YOUR OBJECTIVE: Return, word for word, only the lines of the data below that lie between the line with "(* ===== verification/BlockMap.v ===== *)" and the line with "of a file system", those two lines included.

Start of DATASET RECORDS

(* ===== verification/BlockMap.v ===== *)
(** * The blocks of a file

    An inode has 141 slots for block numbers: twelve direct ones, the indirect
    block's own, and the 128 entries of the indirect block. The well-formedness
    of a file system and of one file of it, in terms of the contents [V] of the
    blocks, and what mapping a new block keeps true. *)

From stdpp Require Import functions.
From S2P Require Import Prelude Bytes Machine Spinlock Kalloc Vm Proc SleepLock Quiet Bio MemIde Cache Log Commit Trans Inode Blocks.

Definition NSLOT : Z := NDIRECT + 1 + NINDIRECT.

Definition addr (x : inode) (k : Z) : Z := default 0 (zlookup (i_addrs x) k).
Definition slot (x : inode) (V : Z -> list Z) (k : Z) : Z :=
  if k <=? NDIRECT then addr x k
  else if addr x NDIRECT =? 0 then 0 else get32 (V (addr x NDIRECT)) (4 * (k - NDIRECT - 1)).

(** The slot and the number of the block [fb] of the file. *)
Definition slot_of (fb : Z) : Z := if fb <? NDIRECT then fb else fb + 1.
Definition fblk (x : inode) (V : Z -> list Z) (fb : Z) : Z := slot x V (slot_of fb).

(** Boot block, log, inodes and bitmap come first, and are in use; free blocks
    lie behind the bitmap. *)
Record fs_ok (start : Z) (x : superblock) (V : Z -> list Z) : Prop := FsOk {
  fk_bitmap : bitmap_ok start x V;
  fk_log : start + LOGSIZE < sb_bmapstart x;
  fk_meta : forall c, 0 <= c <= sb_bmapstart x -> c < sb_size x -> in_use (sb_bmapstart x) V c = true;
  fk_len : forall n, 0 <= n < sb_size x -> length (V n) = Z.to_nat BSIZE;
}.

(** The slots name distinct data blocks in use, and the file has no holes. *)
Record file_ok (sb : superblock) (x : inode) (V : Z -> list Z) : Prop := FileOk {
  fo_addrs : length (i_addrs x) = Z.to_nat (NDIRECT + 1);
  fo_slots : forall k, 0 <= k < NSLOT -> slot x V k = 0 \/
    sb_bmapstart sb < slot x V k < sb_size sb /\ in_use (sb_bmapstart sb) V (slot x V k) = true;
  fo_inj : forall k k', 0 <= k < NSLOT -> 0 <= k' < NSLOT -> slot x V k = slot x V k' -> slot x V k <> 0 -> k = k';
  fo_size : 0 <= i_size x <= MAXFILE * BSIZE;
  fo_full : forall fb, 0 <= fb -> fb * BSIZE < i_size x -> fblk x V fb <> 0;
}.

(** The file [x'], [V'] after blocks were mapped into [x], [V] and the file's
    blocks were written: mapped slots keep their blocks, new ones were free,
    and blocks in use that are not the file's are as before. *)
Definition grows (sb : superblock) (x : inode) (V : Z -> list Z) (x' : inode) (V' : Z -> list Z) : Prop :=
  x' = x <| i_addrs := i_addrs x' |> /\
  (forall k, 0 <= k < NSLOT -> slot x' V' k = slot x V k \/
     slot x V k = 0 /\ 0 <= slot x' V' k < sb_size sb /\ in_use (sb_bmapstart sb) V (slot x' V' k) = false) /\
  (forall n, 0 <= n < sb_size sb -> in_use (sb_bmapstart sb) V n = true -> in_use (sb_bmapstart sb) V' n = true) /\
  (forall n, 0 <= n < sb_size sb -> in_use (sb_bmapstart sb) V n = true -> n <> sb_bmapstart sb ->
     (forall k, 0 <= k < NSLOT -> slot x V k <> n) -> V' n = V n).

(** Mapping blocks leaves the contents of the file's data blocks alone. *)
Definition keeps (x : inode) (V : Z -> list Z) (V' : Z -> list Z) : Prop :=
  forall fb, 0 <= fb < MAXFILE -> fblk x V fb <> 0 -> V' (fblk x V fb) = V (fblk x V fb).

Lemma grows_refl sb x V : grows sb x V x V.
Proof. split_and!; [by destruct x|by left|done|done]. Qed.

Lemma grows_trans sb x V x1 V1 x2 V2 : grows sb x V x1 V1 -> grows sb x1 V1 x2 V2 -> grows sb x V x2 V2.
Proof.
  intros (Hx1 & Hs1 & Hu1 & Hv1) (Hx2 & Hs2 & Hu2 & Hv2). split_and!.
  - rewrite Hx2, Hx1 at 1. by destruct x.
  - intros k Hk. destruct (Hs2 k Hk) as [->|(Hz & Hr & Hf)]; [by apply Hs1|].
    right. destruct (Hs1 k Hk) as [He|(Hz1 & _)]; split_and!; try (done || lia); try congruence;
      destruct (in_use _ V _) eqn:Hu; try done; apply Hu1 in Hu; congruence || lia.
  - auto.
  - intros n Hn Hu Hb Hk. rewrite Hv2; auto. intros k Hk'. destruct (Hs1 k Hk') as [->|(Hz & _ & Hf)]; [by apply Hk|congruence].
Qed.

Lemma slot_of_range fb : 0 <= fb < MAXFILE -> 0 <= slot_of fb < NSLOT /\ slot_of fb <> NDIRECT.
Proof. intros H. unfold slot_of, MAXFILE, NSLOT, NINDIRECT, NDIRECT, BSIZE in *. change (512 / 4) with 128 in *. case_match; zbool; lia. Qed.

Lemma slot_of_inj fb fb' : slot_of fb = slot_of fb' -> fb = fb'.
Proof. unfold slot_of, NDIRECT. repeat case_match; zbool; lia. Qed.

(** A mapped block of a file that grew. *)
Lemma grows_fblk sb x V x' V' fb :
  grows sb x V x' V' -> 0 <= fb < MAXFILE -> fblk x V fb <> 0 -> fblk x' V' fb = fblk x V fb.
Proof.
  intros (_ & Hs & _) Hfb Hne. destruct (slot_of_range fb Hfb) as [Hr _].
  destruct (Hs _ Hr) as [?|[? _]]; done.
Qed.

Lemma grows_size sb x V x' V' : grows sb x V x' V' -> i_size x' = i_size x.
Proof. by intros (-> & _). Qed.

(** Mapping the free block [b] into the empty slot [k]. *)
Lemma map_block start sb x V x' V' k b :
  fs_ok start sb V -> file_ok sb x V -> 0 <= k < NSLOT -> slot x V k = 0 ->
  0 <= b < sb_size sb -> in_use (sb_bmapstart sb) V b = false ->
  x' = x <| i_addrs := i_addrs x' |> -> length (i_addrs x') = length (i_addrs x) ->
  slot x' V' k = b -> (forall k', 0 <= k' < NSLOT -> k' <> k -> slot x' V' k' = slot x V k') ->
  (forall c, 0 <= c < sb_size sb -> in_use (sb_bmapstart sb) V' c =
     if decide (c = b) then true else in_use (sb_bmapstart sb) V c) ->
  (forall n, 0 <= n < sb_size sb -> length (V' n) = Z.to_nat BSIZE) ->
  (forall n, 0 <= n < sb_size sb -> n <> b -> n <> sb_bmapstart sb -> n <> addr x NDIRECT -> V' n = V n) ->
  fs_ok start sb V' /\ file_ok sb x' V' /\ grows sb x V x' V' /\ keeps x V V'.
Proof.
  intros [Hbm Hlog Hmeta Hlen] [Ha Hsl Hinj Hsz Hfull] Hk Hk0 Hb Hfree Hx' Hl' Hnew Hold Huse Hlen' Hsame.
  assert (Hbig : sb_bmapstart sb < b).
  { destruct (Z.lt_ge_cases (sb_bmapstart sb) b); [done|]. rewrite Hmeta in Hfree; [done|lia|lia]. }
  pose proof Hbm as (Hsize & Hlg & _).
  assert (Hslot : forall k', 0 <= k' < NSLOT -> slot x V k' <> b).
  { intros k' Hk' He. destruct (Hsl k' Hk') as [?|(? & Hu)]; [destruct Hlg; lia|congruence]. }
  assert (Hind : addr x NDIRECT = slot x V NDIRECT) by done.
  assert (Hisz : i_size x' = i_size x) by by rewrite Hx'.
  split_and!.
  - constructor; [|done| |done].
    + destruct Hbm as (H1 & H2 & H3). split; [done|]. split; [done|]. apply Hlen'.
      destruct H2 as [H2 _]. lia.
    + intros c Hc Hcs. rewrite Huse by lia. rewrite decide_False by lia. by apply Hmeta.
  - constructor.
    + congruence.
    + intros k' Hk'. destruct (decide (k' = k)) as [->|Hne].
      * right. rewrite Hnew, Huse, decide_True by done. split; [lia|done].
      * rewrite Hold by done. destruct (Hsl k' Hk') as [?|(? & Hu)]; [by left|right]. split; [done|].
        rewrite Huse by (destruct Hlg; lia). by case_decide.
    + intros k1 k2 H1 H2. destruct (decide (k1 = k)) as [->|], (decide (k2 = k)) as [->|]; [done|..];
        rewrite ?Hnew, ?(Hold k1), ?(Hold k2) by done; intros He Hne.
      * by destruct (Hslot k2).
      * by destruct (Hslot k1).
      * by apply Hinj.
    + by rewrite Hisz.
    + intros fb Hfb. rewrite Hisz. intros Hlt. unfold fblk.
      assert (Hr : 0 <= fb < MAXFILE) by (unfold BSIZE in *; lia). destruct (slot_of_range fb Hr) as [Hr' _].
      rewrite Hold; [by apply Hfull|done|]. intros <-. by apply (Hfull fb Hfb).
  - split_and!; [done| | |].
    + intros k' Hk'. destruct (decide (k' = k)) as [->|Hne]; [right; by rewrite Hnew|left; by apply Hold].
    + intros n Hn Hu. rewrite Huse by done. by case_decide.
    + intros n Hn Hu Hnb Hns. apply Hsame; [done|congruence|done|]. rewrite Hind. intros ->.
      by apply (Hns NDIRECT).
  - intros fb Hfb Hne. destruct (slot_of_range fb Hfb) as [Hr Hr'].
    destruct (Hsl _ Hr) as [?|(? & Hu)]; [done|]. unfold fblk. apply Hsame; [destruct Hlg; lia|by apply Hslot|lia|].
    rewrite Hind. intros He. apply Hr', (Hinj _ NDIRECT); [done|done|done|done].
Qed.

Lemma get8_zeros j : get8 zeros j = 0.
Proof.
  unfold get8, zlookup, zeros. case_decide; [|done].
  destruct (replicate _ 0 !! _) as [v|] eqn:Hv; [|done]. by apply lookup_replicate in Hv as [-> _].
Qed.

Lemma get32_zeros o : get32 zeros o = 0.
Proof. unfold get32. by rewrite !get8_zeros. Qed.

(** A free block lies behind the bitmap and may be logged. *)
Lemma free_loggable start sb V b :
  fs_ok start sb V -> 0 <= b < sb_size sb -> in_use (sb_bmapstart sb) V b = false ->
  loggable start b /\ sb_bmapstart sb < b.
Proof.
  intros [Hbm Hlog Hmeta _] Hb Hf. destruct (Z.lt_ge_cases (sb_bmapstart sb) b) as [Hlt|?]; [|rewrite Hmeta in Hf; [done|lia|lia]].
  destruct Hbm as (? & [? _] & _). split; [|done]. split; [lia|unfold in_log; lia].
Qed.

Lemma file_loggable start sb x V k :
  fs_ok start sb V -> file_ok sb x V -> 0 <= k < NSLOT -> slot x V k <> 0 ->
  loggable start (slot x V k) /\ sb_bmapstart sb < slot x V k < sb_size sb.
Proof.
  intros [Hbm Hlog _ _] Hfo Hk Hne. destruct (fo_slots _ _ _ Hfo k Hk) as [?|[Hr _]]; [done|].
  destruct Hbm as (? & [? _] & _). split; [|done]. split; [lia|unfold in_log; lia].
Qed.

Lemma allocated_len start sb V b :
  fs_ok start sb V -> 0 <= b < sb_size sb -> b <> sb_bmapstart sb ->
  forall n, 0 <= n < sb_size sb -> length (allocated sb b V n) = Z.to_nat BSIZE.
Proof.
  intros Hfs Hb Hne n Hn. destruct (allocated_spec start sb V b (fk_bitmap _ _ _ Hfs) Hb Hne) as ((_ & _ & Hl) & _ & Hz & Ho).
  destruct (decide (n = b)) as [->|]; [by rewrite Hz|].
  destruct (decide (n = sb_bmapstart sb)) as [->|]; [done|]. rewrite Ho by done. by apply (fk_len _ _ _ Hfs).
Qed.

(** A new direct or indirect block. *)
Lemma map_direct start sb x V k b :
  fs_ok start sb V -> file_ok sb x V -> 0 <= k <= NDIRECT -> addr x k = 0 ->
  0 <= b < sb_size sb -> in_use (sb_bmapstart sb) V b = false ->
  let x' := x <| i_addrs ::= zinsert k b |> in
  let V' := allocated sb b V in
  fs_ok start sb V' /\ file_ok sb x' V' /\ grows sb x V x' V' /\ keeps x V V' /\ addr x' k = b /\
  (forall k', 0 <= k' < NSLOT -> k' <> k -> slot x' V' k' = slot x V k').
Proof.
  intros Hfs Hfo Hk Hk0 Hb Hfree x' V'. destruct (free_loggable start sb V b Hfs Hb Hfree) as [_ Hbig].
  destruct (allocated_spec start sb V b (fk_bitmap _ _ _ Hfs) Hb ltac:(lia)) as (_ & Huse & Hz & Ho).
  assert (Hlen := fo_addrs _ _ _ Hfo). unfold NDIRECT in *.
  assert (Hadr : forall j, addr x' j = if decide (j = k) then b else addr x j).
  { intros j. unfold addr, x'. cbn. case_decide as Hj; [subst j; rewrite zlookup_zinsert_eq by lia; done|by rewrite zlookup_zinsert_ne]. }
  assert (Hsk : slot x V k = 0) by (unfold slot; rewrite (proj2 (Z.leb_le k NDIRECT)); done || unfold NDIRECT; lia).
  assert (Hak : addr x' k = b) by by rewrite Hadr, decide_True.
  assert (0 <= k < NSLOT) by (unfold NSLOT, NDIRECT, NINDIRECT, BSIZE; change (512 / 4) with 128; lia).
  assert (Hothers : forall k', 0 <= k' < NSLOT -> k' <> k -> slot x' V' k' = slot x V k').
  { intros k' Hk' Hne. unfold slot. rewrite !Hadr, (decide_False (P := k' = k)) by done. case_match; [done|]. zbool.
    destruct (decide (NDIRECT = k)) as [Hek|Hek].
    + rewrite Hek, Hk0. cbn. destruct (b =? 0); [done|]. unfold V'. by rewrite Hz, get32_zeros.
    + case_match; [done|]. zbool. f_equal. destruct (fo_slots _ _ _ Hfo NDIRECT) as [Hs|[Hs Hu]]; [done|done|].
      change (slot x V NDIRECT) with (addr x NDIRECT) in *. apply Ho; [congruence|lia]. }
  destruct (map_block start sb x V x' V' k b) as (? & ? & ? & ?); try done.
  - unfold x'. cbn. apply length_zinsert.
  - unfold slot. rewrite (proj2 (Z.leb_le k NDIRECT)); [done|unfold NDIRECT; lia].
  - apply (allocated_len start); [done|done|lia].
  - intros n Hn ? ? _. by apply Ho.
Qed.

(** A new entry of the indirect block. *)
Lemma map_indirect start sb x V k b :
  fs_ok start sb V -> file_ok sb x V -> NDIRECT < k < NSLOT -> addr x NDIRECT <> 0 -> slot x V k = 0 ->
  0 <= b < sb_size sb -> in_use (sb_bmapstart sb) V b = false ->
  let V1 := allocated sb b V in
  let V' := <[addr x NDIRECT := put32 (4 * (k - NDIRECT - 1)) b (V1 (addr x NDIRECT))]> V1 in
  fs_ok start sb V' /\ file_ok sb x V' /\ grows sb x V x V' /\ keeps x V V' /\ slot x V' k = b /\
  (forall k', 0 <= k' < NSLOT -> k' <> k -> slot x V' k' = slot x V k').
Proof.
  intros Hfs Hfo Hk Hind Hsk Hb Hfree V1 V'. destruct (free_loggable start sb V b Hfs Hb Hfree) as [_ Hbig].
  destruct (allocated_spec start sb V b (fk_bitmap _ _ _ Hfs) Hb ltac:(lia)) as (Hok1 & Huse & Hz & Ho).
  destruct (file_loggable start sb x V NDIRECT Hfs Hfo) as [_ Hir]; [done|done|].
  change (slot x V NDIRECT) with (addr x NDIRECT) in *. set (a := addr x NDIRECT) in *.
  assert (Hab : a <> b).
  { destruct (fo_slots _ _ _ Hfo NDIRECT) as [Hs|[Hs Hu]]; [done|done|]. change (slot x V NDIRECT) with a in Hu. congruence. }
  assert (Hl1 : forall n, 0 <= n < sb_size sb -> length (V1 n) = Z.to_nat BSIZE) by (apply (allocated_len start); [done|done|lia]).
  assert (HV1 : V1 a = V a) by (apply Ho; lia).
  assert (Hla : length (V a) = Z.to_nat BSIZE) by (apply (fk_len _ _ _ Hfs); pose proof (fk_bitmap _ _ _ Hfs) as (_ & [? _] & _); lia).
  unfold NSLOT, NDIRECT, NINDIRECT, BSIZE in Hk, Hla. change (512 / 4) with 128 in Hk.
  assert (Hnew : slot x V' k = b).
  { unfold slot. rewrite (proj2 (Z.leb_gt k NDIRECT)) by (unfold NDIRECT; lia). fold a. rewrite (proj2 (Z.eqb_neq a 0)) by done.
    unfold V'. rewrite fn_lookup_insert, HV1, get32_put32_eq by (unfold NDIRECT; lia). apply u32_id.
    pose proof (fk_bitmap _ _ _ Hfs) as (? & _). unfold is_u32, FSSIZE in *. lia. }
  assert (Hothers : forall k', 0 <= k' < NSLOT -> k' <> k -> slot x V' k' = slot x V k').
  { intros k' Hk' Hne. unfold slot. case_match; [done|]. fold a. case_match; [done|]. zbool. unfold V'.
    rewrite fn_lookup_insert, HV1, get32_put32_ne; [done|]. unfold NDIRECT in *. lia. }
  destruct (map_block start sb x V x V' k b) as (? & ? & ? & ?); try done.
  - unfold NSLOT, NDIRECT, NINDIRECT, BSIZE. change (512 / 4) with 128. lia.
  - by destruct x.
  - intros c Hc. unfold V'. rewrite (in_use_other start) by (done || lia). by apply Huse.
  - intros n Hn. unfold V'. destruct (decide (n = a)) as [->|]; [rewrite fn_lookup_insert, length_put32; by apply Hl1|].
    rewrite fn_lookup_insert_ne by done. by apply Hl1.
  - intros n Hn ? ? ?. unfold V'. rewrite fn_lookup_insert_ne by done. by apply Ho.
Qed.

End of DATASET RECORDS
Start of DATASET RECORDS

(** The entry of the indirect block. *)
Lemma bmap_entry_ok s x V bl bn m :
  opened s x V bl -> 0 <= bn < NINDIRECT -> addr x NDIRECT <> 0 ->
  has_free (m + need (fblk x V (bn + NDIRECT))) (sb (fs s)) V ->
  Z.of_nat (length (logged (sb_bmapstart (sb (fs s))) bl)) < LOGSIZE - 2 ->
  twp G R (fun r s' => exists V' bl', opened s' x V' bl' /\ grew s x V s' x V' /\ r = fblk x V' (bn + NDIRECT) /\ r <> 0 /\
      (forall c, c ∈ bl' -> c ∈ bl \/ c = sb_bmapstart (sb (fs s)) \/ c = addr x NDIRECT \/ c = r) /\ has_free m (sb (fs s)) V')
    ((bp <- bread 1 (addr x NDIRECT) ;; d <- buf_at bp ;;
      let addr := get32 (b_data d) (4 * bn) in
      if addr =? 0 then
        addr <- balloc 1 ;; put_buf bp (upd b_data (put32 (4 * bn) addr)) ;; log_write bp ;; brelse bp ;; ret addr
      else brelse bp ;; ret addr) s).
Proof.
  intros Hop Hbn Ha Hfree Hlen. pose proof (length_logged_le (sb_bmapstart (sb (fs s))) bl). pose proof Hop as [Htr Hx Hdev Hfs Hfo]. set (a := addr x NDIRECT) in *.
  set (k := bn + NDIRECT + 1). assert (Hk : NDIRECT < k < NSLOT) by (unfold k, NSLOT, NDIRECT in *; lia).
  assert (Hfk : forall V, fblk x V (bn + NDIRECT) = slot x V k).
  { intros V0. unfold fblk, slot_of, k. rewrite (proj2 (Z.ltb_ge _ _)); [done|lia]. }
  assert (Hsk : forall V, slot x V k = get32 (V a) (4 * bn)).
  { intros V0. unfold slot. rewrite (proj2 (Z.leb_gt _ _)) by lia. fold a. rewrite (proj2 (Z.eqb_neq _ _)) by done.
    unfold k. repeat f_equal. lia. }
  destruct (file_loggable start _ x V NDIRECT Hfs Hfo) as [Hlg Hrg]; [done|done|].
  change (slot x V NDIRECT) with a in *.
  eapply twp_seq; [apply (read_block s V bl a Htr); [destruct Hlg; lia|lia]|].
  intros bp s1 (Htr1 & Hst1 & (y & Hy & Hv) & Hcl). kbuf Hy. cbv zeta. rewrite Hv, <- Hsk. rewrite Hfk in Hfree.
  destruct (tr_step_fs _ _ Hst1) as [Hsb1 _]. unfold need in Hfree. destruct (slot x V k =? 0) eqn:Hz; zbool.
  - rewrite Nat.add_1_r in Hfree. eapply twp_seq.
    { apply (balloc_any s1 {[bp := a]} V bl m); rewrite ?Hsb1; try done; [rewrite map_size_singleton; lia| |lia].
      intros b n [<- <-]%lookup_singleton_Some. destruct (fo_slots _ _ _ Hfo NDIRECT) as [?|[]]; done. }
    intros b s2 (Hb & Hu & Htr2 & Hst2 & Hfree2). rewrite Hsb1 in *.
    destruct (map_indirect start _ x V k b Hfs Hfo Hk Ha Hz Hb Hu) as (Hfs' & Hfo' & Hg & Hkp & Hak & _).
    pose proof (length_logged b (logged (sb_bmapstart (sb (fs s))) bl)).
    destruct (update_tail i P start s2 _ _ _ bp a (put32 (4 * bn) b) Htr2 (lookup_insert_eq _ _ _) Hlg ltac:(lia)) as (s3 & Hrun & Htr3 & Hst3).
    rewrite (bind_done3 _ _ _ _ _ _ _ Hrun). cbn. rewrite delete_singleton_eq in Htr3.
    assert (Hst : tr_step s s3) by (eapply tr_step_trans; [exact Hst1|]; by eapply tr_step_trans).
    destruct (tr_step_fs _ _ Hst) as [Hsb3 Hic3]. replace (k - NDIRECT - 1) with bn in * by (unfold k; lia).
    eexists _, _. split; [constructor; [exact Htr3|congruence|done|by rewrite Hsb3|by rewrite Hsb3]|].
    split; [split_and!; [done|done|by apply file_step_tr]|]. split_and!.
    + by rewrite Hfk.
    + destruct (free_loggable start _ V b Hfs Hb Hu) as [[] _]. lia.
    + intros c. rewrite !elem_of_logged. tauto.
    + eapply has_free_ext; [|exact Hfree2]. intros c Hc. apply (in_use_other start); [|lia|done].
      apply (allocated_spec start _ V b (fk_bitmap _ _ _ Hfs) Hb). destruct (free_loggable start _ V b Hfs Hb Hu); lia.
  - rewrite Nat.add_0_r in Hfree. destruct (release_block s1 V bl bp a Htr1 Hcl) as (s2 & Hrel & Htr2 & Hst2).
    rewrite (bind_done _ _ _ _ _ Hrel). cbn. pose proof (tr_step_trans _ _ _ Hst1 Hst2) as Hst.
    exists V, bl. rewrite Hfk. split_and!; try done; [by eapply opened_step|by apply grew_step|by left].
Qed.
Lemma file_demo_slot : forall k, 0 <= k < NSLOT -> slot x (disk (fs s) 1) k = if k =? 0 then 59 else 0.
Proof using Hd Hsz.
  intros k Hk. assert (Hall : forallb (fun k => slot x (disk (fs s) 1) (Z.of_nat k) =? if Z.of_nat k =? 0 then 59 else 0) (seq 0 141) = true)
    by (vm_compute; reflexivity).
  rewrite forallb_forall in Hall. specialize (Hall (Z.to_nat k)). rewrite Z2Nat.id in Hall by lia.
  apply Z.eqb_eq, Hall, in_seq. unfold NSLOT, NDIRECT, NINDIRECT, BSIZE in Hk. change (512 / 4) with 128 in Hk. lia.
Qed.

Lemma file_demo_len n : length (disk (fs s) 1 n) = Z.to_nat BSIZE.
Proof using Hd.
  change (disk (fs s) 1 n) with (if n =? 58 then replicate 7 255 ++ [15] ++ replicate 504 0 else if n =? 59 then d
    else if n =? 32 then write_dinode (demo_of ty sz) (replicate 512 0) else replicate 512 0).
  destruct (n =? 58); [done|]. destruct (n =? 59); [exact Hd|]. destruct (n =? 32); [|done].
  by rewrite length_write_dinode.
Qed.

End of DATASET RECORDS

WRITTEN RESPONSE:
(* ===== verification/BlockMap.v ===== *)
(** * The blocks of a file

    An inode has 141 slots for block numbers: twelve direct ones, the indirect
    block's own, and the 128 entries of the indirect block. The well-formedness
    of a file system and of one file of it, in terms of the contents [V] of the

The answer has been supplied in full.